Directions:
Check each line of the entries. Copy the ones that contain the string "with".

========================================================================

(* ===== verification/Bits.v ===== *)
(** Bit masks of the packed fields: a mask that is one bit reads it, a mask of the
    low bits is a remainder, and joining a high and a low field is an addition. *)
From stdpp Require Import base numbers.
From Stdlib Require Import ZArith Lia.
From S2P Require Import Prelude.

(** [x & mask != 0], the source's idiom for a flag. *)
Definition flag_set (e mask : Z) : bool := negb (Z.land e mask =? 0).

Section masks.
Implicit Types e q a n i : Z.

Lemma land_pow2 e i : 0 <= i → Z.land e (2 ^ i) = if Z.testbit e i then 2 ^ i else 0.
Proof.
  intros Hi. apply Z.bits_inj'. intros j Hj.
  rewrite Z.land_spec. destruct (decide (j = i)) as [->|Hne].
  - rewrite Z.pow2_bits_true by done.
    destruct (Z.testbit e i) eqn:E; [by rewrite Z.pow2_bits_true | by rewrite Z.bits_0].
  - rewrite Z.pow2_bits_false by done. rewrite andb_false_r.
    destruct (Z.testbit e i); [by rewrite Z.pow2_bits_false | by rewrite Z.bits_0].
Qed.

Lemma flag_set_testbit e i : 0 <= i → flag_set e (2 ^ i) = Z.testbit e i.
Proof.
  intros Hi. unfold flag_set. rewrite land_pow2 by done.
  destruct (Z.testbit e i); [|done].
  pose proof (Z.pow_pos_nonneg 2 i). apply negb_true_iff, Z.eqb_neq. lia.
Qed.

Lemma testbit_div e i : 0 <= i → Z.testbit e i = Z.odd (e / 2 ^ i).
Proof. intros. rewrite Z.testbit_odd, Z.shiftr_div_pow2 by done. done. Qed.

(** Bits above [n] depend on the quotient by [2^n] only. *)
Lemma testbit_high e e' n i :
  0 <= n <= i → e / 2 ^ n = e' / 2 ^ n → Z.testbit e i = Z.testbit e' i.
Proof.
  intros Hn He. rewrite !testbit_div by lia.
  replace i with (n + (i - n)) by lia.
  rewrite Z.pow_add_r by lia.
  rewrite <- !Z.div_div by (try apply Z.pow_nonzero; try apply Z.pow_pos_nonneg; lia).
  by rewrite He.
Qed.

Lemma testbit_small a n i : 0 <= a < 2 ^ n → 0 <= n <= i → Z.testbit a i = false.
Proof.
  intros Ha Hi. rewrite <- (Z.mod_small a (2 ^ n)) by done.
  by apply Z.mod_pow2_bits_high.
Qed.

Lemma lor_low q a n : 0 <= n → 0 <= a < 2 ^ n → Z.lor (q * 2 ^ n) a = q * 2 ^ n + a.
Proof.
  intros Hn Ha.
  assert (Z.land (q * 2 ^ n) a = 0) as Hl.
  { apply Z.bits_inj'. intros i Hi. rewrite Z.land_spec, Z.bits_0.
    destruct (decide (i < n)).
    - by rewrite Z.mul_pow2_bits_low.
    - rewrite (testbit_small a n) by lia. apply andb_false_r. }
  rewrite Z.add_nocarry_lxor by done. symmetry. by apply Z.lxor_lor.
Qed.

Lemma lor_low_comm q a n : 0 <= n → 0 <= a < 2 ^ n → Z.lor a (q * 2 ^ n) = q * 2 ^ n + a.
Proof. intros. rewrite Z.lor_comm. by apply lor_low. Qed.

Lemma land_low e n : 0 <= n → Z.land e (2 ^ n - 1) = e mod 2 ^ n.
Proof. intros. replace (2 ^ n - 1) with (Z.ones n).
  - by apply Z.land_ones.
  - rewrite Z.ones_equiv. lia. Qed.

(** [is_power_of_two] of the unsigned types. *)
Definition is_power_of_two (z : Z) : bool := (0 <? z) && (Z.land z (z - 1) =? 0).

Lemma power_of_two_log z : is_power_of_two z = true → z = 2 ^ Z.log2 z.
Proof.
  unfold is_power_of_two. intros [Hp%Z.ltb_lt Hl%Z.eqb_eq]%andb_true_iff.
  destruct (Z.log2_spec z Hp) as [Hlo Hhi]. destruct (decide (z = 2 ^ Z.log2 z)) as [|Hne]; [done|].
  assert (Z.log2 (z - 1) = Z.log2 z) as Hlog by (apply Z.log2_unique; [apply Z.log2_nonneg|lia]).
  exfalso. assert (Z.testbit (Z.land z (z - 1)) (Z.log2 z) = true) as Hb; [|by rewrite Hl, Z.bits_0 in Hb].
  rewrite Z.land_spec, Z.bit_log2 by lia. rewrite <- Hlog at 1. apply Z.bit_log2.
  pose proof (Z.pow_pos_nonneg 2 (Z.log2 z) ltac:(lia) (Z.log2_nonneg z)). lia.
Qed.

(** Masking with all bits of width [w] but the low [n]. *)
Lemma land_high e n w :
  0 <= n <= w → 0 <= e < 2 ^ w →
  Z.land e (2 ^ w - 2 ^ n) = (e / 2 ^ n) * 2 ^ n.
Proof.
  intros Hn He.
  replace (2 ^ w - 2 ^ n) with (Z.ones (w - n) * 2 ^ n).
  2:{ rewrite Z.ones_equiv, Z.mul_pred_l, <- Z.pow_add_r by lia. f_equal. f_equal. lia. }
  rewrite <- Z.shiftl_mul_pow2, <- Z.shiftl_mul_pow2, <- Z.shiftr_div_pow2 by lia.
  apply Z.bits_inj'. intros i Hi. rewrite Z.land_spec.
  destruct (decide (i < n)).
  - by rewrite !Z.shiftl_spec_low, andb_false_r.
  - rewrite !Z.shiftl_spec_high, Z.shiftr_spec by lia.
    replace (i - n + n) with i by lia.
    destruct (decide (i < w)).
    + rewrite Z.ones_spec_low by lia. apply andb_true_r.
    + rewrite Z.ones_spec_high by lia. rewrite andb_false_r. symmetry.
      apply (testbit_small e w); lia.
Qed.
End masks.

========================================================================

Written solution:
  replace i with (n + (i - n)) by lia.
Proof. intros. replace (2 ^ n - 1) with (Z.ones n).
(** Masking with all bits of width [w] but the low [n]. *)
  replace (2 ^ w - 2 ^ n) with (Z.ones (w - n) * 2 ^ n).
    replace (i - n + n) with i by lia.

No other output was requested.